Tell yourself affirming and encouraging statements to help you stay on track. These will also build your confidence in your ability to control your impulses. For example, you might tell yourself:

  • I am in control of my actions.
  • I am in control of my emotions.
  • My self-control is improving every day.
  • Self-control brings me inner strength.

4. Take up activities that teach you inner focus. 

Consider such activities as martial arts, tai chi, yoga, or meditation. These can help you practice self-centering and learning to rely upon your inner strength. These are excellent means for developing self-control.

5. Expand your comfort zone. 

Expanding your comfort zone can help you experiment with your emotional boundaries with other people in general. Trying different activities are great ways to experiment with your body and emotions. Put yourself in situations that might otherwise make you uncomfortable.

  • For example, if you are uncomfortable when people ask you to dance, experimenting with yoga poses on your own could help you develop the confidence needed to use your body in unanticipated ways.

6. Become comfortable with spontaneity. 

We are creatures of habit. Therefore, we tend to repeat the same actions over and again, even if these actions don’t get the results we hope for. Put yourself in unexpected or unconventional situations. For example, do something simple like taking a new route home from work. Accept a new friend’s invitation to go to a concert. When you place yourself in unexpected situations, you will train yourself to handle a greater degree of spontaneity.

  • As you become more comfortable with spontaneity in your everyday life, you won’t feel as compelled to react against the world. This type of reaction typically happens when events don’t conform exactly to what you’ve come to expect out of them. This reaction is usually based primarily upon your own personal experiences.

7. Practice everything in moderation. 

Enjoying all things in life in moderation is an essential part of developing self-control. Self-control can keep you from giving in to emotions that produce extremely negative consequences, but research suggests that too much self-control can keep you from those related to intensely positive ones as well.

  • Moderating yourself means both forgoing the entire chocolate cake in lieu of a single slice, but also enjoying cake when you know you’ve earned it. It also means participating in the activities that you actually have time for rather than stressing yourself out by putting too much on your plate.

8. Seek professional help. 

Counseling can be a great way to help develop some self-control muscles. You can work with your counselor to identify areas in which you would like to develop self-control. Then you can discover some ways to develop adaptations to that area and to measure your progress in achieving your goals.

IV. Developing a Healthy Lifestyle

1. Eat well. 

When you are developing self-control, you should give your body and mind enough fuel and tools to accommodate this task. Feed your body with plenty of healthy foods, including fruits, vegetables, whole grains and proteins. Reduce your intake of processed foods, refined sugars and refined carbohydrates.

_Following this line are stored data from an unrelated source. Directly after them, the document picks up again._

(* ===== verification/Errors.v ===== *)
(** * Storage errors ([feuer-storage/src/error.rs])

    The operations and error categories of the data file, their labels, and the
    classification of every error.  [io::Error] values are represented by what
    the storage code distinguishes: an operating-system error number, a failed
    write request with its diagnostics, or one of the errors the code builds. *)

From Stdlib Require Import String.
From stdpp Require Import pretty.
From S2P Require Import Prelude.

(** Rust's [Result]. *)
Inductive result (E A : Type) : Type :=
  | Ok (a : A)
  | Err (e : E).
Arguments Ok {E A} _.
Arguments Err {E A} _.

Global Instance result_ret {E} : MRet (result E) := λ A, Ok.
Global Instance result_bind {E} : MBind (result E) := λ A B f m,
  match m with Ok a => f a | Err e => Err e end.
Global Instance result_fmap {E} : FMap (result E) := λ A B f m,
  match m with Ok a => Ok (f a) | Err e => Err e end.

Definition is_ok {E A} (r : result E A) : bool := match r with Ok _ => true | Err _ => false end.
Definition map_err {E E' A} (f : E → E') (r : result E A) : result E' A :=
  match r with Ok a => Ok a | Err e => Err (f e) end.

(** [uring::WriteRequestError]: the disk range and buffers of a failed write. *)
Record WriteRequestError := mkWriteRequestError {
  wre_errno : Z;
  wre_offset : Z;
  wre_length : Z;
  wre_buffer_address_remainders : Z * Z;
  wre_buffer_lengths : Z * Z;
  wre_hint : bool
}.

Inductive io_error :=
  | OsError (errno : Z)
  | WriteFailed (e : WriteRequestError)
  | UnexpectedEof
  | WriteZero
  | QueueStopped
  | AllocationFailed
  | UnsupportedAlignment.

Inductive IoOperation :=
  | CreateDirectory | OpenLockFile | LockFile | OpenDataFile | InspectDataFile
  | ResizeDataFile | SyncDataFile | Read | Write.

Global Instance IoOperation_eq_dec : EqDecision IoOperation.
Proof. solve_decision. Defined.

(** [IoOperation::as_str] *)
Definition operation_as_str (o : IoOperation) : string :=
  match o with
  | CreateDirectory => "create_directory"
  | OpenLockFile => "open_lock_file"
  | LockFile => "lock_file"
  | OpenDataFile => "open_data_file"
  | InspectDataFile => "inspect_data_file"
  | ResizeDataFile => "resize_data_file"
  | SyncDataFile => "sync_data_file"
  | Read => "read"
  | Write => "write"
  end%string.

Inductive DataFileErrorKind :=
  | KindInvalidConfiguration | KindAlreadyOpen | KindRangeExceedsCapacity | KindIo | KindTask.

(** [DataFileErrorKind::as_str] *)
Definition kind_as_str (k : DataFileErrorKind) : string :=
  match k with
  | KindInvalidConfiguration => "invalid_configuration"
  | KindAlreadyOpen => "already_open"
  | KindRangeExceedsCapacity => "range_exceeds_capacity"
  | KindIo => "io"
  | KindTask => "task"
  end%string.

Inductive DataFileError :=
  | InvalidCapacity
  | AlreadyOpen (path : string)
  | InvalidDataFile (path : string)
  | RangeExceedsCapacity (operation : IoOperation) (offset length capacity : Z)
  | LengthOverflow (operation : IoOperation) (length : Z)
  | Io (operation : IoOperation) (path : string) (source : io_error)
  | RuntimeUnavailable
  | Task (operation : IoOperation) (source : string).

(** [DataFileError::kind] and [DataFileError::operation] *)
Definition kind (e : DataFileError) : DataFileErrorKind :=
  match e with
  | InvalidCapacity | InvalidDataFile _ => KindInvalidConfiguration
  | AlreadyOpen _ => KindAlreadyOpen
  | RangeExceedsCapacity _ _ _ _ | LengthOverflow _ _ => KindRangeExceedsCapacity
  | Io _ _ _ => KindIo
  | RuntimeUnavailable | Task _ _ => KindTask
  end.
Definition operation (e : DataFileError) : IoOperation :=
  match e with
  | InvalidCapacity => OpenDataFile
  | AlreadyOpen _ => LockFile
  | InvalidDataFile _ => InspectDataFile
  | RuntimeUnavailable => OpenDataFile
  | RangeExceedsCapacity o _ _ _ | LengthOverflow o _ | Io o _ _ | Task o _ => o
  end.

(** [Display] of [DataFileError]; paths and task failures are carried as the text
    they display, and the text of an [io::Error] comes from [show_io]. *)
Definition display_error (show_io : io_error → string) (e : DataFileError) : string :=
  match e with
  | InvalidCapacity =>
      "data-file capacity must be a positive multiple of 4096 and at most i64::MAX"
  | AlreadyOpen path => "cache file is already open: " +:+ path
  | InvalidDataFile path => "data-file path is not a regular file: " +:+ path
  | RangeExceedsCapacity o offset length capacity =>
      operation_as_str o +:+ " range at offset " +:+ pretty offset +:+ " with length "
        +:+ pretty length +:+ " exceeds data-file capacity " +:+ pretty capacity
  | LengthOverflow o length =>
      operation_as_str o +:+ " length " +:+ pretty length
        +:+ " cannot be represented as a u64"
  | Io o path source => operation_as_str o +:+ " failed for " +:+ path +:+ ": " +:+ show_io source
  | RuntimeUnavailable => "opening a data file requires an active Tokio runtime"
  | Task o source => "blocking " +:+ operation_as_str o +:+ " task failed: " +:+ source
  end%string.

Definition DataFileResult : Type → Type := result DataFileError.

(** The labels of operations and of error kinds are pairwise distinct, so
    metrics and traces of different operations never merge. *)
Lemma operation_as_str_inj o1 o2 : operation_as_str o1 = operation_as_str o2 → o1 = o2.
Proof. by destruct o1, o2. Qed.

Lemma kind_as_str_inj k1 k2 : kind_as_str k1 = kind_as_str k2 → k1 = k2.
Proof. by destruct k1, k2. Qed.

Example display_refused_range :
  display_error (λ _, ""%string) (RangeExceedsCapacity Read 4096 8192 10000)
  = "read range at offset 4096 with length 8192 exceeds data-file capacity 10000"%string.
Proof. vm_compute. reflexivity. Qed.
(* ===== verification/Disk.v ===== *)
(** * The backing file as an interface

    A disk is a function from byte addresses to bytes.  [StorageFile] states
    what the disk cache relies on from its data file ([DataFile::read_at],
    [DataFile::read_payload], [DataFile::write_at], [DataFile::write_padded],
    [DataFile::sync_all]): a successful read returns the current contents, a
    successful write replaces exactly its range, and a failed operation changes
    nothing outside its range.  The file's state [F] carries whatever decides
    failures.  Clients are proved against this interface; [DataFile] in File.v
    discharges it from the io_uring request machinery. *)

From S2P Require Import Prelude Codec Errors.

Definition disk := Z → byte.

Definition disk_read (d : disk) (address : Z) (n : nat) : list byte :=
  (λ i, d (address + Z.of_nat i)) <$> seq 0 n.
Definition disk_write (d : disk) (address : Z) (bytes : list byte) : disk := λ a,
  if decide (address ≤ a) then default (d a) (bytes !! Z.to_nat (a - address)) else d a.

(** The two disks differ at most in [address, address + n). *)
Definition agree_outside (address : Z) (n : Z) (d d' : disk) : Prop :=
  ∀ a, a < address ∨ address + n ≤ a → d' a = d a.

(** Alignment of direct I/O, and the disk bytes a payload takes
    ([file.rs], [uring.rs], [feuer-memory/src/buffer.rs]). *)
Definition BUFFER_ALIGNMENT : Z := 4096.
Definition DIRECT_IO_ALIGNMENT_BYTES : Z := BUFFER_ALIGNMENT.
Definition payload_disk_bytes (length : Z) : Z :=
  next_multiple_of (Z.max length 1) DIRECT_IO_ALIGNMENT_BYTES.

Definition aligned (z : Z) : Prop := z mod DIRECT_IO_ALIGNMENT_BYTES = 0.

Class StorageFile (F : Type) := mkStorageFile {
  capacity : F → Z;
  contents : F → disk;
  read_at : F → Z → nat → outcome (F * DataFileResult (list byte));
  write_padded : F → Z → Z → list byte → outcome (F * DataFileResult ());
  sync_all : F → F * DataFileResult ()
}.

(** [DataFile::write_at] *)
Definition write_at `{StorageFile F} (f : F) (offset : Z) (bytes : list byte) : outcome (F * DataFileResult ()) :=
  _ ← assert_that (is_multiple_of offset DIRECT_IO_ALIGNMENT_BYTES);
  _ ← assert_that (is_multiple_of (Z.of_nat (length bytes)) DIRECT_IO_ALIGNMENT_BYTES);
  write_padded f offset (Z.of_nat (length bytes)) bytes.

Class StorageFileOk (F : Type) `{StorageFile F} : Prop := mkStorageFileOk {
  read_at_ok : ∀ f offset n, 0 ≤ offset →
    ∃ f' r, read_at f offset n = Done (f', r) ∧ capacity f' = capacity f ∧ contents f' = contents f
      ∧ (∀ bytes, r = Ok bytes → offset + Z.of_nat n ≤ capacity f ∧ bytes = disk_read (contents f) offset n)
      ∧ (capacity f < offset + Z.of_nat n → ∃ e, r = Err e ∧ kind e = KindRangeExceedsCapacity);
  write_padded_ok : ∀ f offset len bytes, 0 ≤ offset → aligned offset → aligned len →
    Z.of_nat (length bytes) ≤ len →
    ∃ f' r, write_padded f offset len bytes = Done (f', r) ∧ capacity f' = capacity f
      ∧ agree_outside offset len (contents f) (contents f')
      ∧ (r = Ok () → offset + len ≤ capacity f
           ∧ ∀ a, contents f' a = disk_write (contents f) offset
                    (bytes ++ zeros (Z.to_nat (len - Z.of_nat (length bytes)))) a)
      ∧ (capacity f < offset + len → contents f' = contents f ∧ ∃ e, r = Err e ∧ kind e = KindRangeExceedsCapacity);
  sync_all_ok : ∀ f, capacity (sync_all f).1 = capacity f ∧ contents (sync_all f).1 = contents f
}.

(** ** Reading what was written *)
Lemma length_disk_read d a n : length (disk_read d a n) = n.
Proof. unfold disk_read. by rewrite length_fmap, length_seq. Qed.

Lemma lookup_disk_read d a n i :
  disk_read d a n !! i = if decide (i < n)%nat then Some (d (a + Z.of_nat i)) else None.
Proof.
  unfold disk_read. rewrite list_lookup_fmap. case_decide.
  - by rewrite lookup_seq_lt.
  - by rewrite lookup_seq_ge by lia.
Qed.

Lemma disk_read_ext d d' a n :
  (∀ i, a ≤ i < a + Z.of_nat n → d i = d' i) → disk_read d a n = disk_read d' a n.
Proof.
  intros Heq. apply list_eq. intros i. rewrite !lookup_disk_read. case_decide; [|done].
  rewrite Heq; [done|lia].
Qed.

Lemma disk_read_eq d a (bytes : list byte) n :
  length bytes = n → (∀ i b, bytes !! i = Some b → d (a + Z.of_nat i) = b) → disk_read d a n = bytes.
Proof.
  intros Hl Heq. apply list_eq. intros i. rewrite lookup_disk_read. case_decide.
  - destruct (lookup_lt_is_Some_2 bytes i) as [b Hb]; [lia|]. rewrite Hb. by rewrite (Heq i b).
  - rewrite lookup_ge_None_2 by lia. done.
Qed.

Lemma disk_write_in d a bytes i b : bytes !! i = Some b → disk_write d a bytes (a + Z.of_nat i) = b.
Proof.
  intros Hb. unfold disk_write. rewrite decide_True by lia.
  replace (Z.to_nat (a + Z.of_nat i - a)) with i by lia. by rewrite Hb.
Qed.

Lemma disk_write_out d a bytes x :
  x < a ∨ a + Z.of_nat (length bytes) ≤ x → disk_write d a bytes x = d x.
Proof.
  intros Hx. unfold disk_write. case_decide; [|done]. rewrite lookup_ge_None_2; [done|lia].
Qed.

Lemma disk_read_write_same d a bytes : disk_read (disk_write d a bytes) a (length bytes) = bytes.
Proof. apply disk_read_eq; [done|]. intros i b Hb. by apply disk_write_in. Qed.

Lemma disk_read_write_part d a bytes1 bytes2 bytes3 :
  disk_read (disk_write d a (bytes1 ++ bytes2 ++ bytes3)) (a + Z.of_nat (length bytes1)) (length bytes2) = bytes2.
Proof.
  apply disk_read_eq; [done|]. intros i b Hb.
  replace (a + Z.of_nat (length bytes1) + Z.of_nat i) with (a + Z.of_nat (length bytes1 + i)) by lia.
  apply disk_write_in. rewrite lookup_app_r by lia. rewrite lookup_app_l by (apply lookup_lt_Some in Hb; lia).
  by replace (length bytes1 + i - length bytes1)%nat with i by lia.
Qed.

Lemma disk_read_app d a n m :
  disk_read d a (n + m) = disk_read d a n ++ disk_read d (a + Z.of_nat n) m.
Proof.
  apply list_eq. intros i. destruct (decide (i < n)%nat).
  - rewrite lookup_app_l by (by rewrite length_disk_read). rewrite !lookup_disk_read.
    by rewrite !decide_True by lia.
  - rewrite lookup_app_r, length_disk_read by (rewrite length_disk_read; lia). rewrite !lookup_disk_read.
    repeat case_decide; try lia; [|done]. f_equal. f_equal. lia.
Qed.

Lemma payload_disk_bytes_spec len :
  0 ≤ len → aligned (payload_disk_bytes len) ∧ len ≤ payload_disk_bytes len < len + 4097
            ∧ 4096 ≤ payload_disk_bytes len.
Proof.
  intros Hlen. unfold payload_disk_bytes, aligned, DIRECT_IO_ALIGNMENT_BYTES, BUFFER_ALIGNMENT.
  pose proof (next_multiple_of_mod (Z.max len 1) 4096 ltac:(done)) as Hmod.
  pose proof (next_multiple_of_bounds (Z.max len 1) 4096 ltac:(done)).
  split_and!; [done|lia|lia|].
  apply Z.nlt_ge. intros Hlt. rewrite Z.mod_small in Hmod; lia.
Qed.

Lemma aligned_b z : aligned z → is_multiple_of z DIRECT_IO_ALIGNMENT_BYTES = true.
Proof. intros. by apply is_multiple_of_spec. Qed.

Lemma chunk_aligned n : aligned (n * 1048576).
Proof. unfold aligned, DIRECT_IO_ALIGNMENT_BYTES, BUFFER_ALIGNMENT. replace (n * 1048576) with (n * 256 * 4096) by lia. by apply Z.mod_mul. Qed.

(** ** A file held in memory

    The smallest instance: each operation succeeds or fails as scripted, and a
    failed operation leaves the contents alone. *)
Record RamFile := mkRamFile { ram_capacity : Z; ram_contents : disk; ram_faults : list bool }.

Definition ram_check (op : IoOperation) (f : RamFile) (offset len : Z) : DataFileResult () :=
  if offset + len <=? ram_capacity f
  then if default false (head (ram_faults f)) then Err (Io op String.EmptyString (OsError 5)) else Ok ()
  else Err (RangeExceedsCapacity op offset len (ram_capacity f)).
Definition ram_next (f : RamFile) (d : disk) : RamFile := mkRamFile (ram_capacity f) d (tail (ram_faults f)).

Global Instance ram_file : StorageFile RamFile := {|
  capacity := ram_capacity;
  contents := ram_contents;
  read_at f offset n :=
    Done (ram_next f (ram_contents f),
          _ ← ram_check Read f offset (Z.of_nat n); Ok (disk_read (ram_contents f) offset n));
  write_padded f offset len bytes :=
    match ram_check Write f offset len with
    | Ok _ => Done (ram_next f (disk_write (ram_contents f) offset
                      (bytes ++ zeros (Z.to_nat (len - Z.of_nat (length bytes))))), Ok ())
    | Err e => Done (ram_next f (ram_contents f), Err e)
    end;
  sync_all f := (f, Ok ())
|}.

Global Instance ram_file_ok : StorageFileOk RamFile.
Proof.
  split.
  - intros f offset n Hoff. eexists _, _. split; [done|]. split_and!; try done; unfold ram_check; cbn.
    + intros bytes. destruct (Z.leb_spec (offset + Z.of_nat n) (ram_capacity f)); [|done].
      destruct (default _ _); [done|]. intros [= <-]. done.
    + intros Hlt. rewrite (proj2 (Z.leb_gt _ _)) by done. eauto.
  - intros f offset len bytes Hoff _ _ Hlen. cbn. unfold ram_check.
    destruct (Z.leb_spec (offset + len) (ram_capacity f)) as [Hle|Hgt]; [destruct (default _ _)|].
    + eexists _, _. split; [done|]. split_and!; try done. lia.
    + eexists _, _. split; [done|]. split_and!; try done; [|lia].
      intros a Ha. apply disk_write_out. rewrite length_app, length_zeros. lia.
    + eexists _, _. split; [done|]. split_and!; try done. eauto.
  - done.
Qed.
Lemma release_right l1 l2 a b :
  runs_ok lo hi (l1 ++ l2) → a < b →
  Forall (λ e, e.1 + e.2 ≤ a) l1 → Forall (λ e, b ≤ e.1) l2 →
  ∃ n2 l2', default 0 (bt_get b (l1 ++ l2)) = n2 ∧ bt_remove b (l1 ++ l2) = l1 ++ l2' ∧ 0 ≤ n2
    ∧ (0 < n2 → b + n2 ≤ hi) ∧ runs_ok lo hi (l1 ++ l2')
    ∧ (∀ e, e ∈ l2' → b + n2 < e.1)
    ∧ (∀ c, free_b l2 c = in_range c (mkRange b (b + n2)) || free_b l2' c)
    ∧ zsum snd l2 = n2 + zsum snd l2'.
Proof.
  intros Hok Hab Hl1 Hl2. assert (Hs := runs_ok_sorted _ Hok).
  assert (Hok' := Hok). apply runs_ok_app in Hok as (Hok1 & Hok2 & Hgap).
  destruct (bt_get b (l1 ++ l2)) as [n2|] eqn:Hget.
  - assert (Hin : (b, n2) ∈ l2).
    { apply bt_get_elem in Hget; [|done]. apply elem_of_app in Hget as [Hin|]; [|done].
      rewrite Forall_forall in Hl1. specialize (Hl1 _ Hin). destruct Hok1 as [_ Hf].
      rewrite Forall_forall in Hf. specialize (Hf _ Hin). cbn in *. lia. }
    destruct l2 as [|[s n] l2]; [by apply elem_of_nil in Hin|].
    apply Forall_cons in Hl2 as [Hb _]. apply runs_ok_cons in Hok2 as (? & Hok2 & Hgap2). cbn in *.
    assert ((s, n) = (b, n2)) as [= -> ->].
    { apply elem_of_cons in Hin as [?|Hin]; [done|]. specialize (Hgap2 _ Hin). cbn in *. lia. }
    exists n2, l2. split_and!; try done; try lia.
    + rewrite bt_remove_split; [done|].
      eapply Forall_impl; [by apply (runs_before_keys _ a)|]. cbn. intros; lia.
    + apply runs_ok_app. split_and!; try done. intros x y Hx Hy. apply Hgap; [done|by right].
  - exists 0, l2. rewrite bt_remove_absent by done. split_and!; try done; try lia.
    + intros [s n] Hin. rewrite Forall_forall in Hl2. specialize (Hl2 _ Hin). cbn in *.
      rewrite bt_get_None in Hget. destruct (decide (s = b)) as [->|]; [|lia].
      destruct (Hget n). set_solver.
    + intros c. by rewrite (proj2 (in_range_false _ _)) by (cbn; lia).
Qed.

2. Drink plenty of water. 

When you are dehydrated, your ability to think and make sound judgements can be compromised. Drink enough water every day. You can also get fluids from the foods you eat, such as soups, vegetables and fruits.

3. Get plenty of sleep. 

Give yourself a chance to replenish your energy by getting adequate sleep every night. The average person needs 7-9 hours of sleep every night.

  • Establish good sleep patterns, including a consistent bedtime and wake up time. Turn off all screens (phones, computers, tablets, TVs) at least an hour before bed so that you give your brain a chance to rest before sleep.

4. Get regular exercise. 

When your body is in good condition, you are able to tackle problems better. Get 30 minutes of exercise several times a week. This will release GABA, a neurotransmitter responsible for regulating anxiety, impulses and other reactions.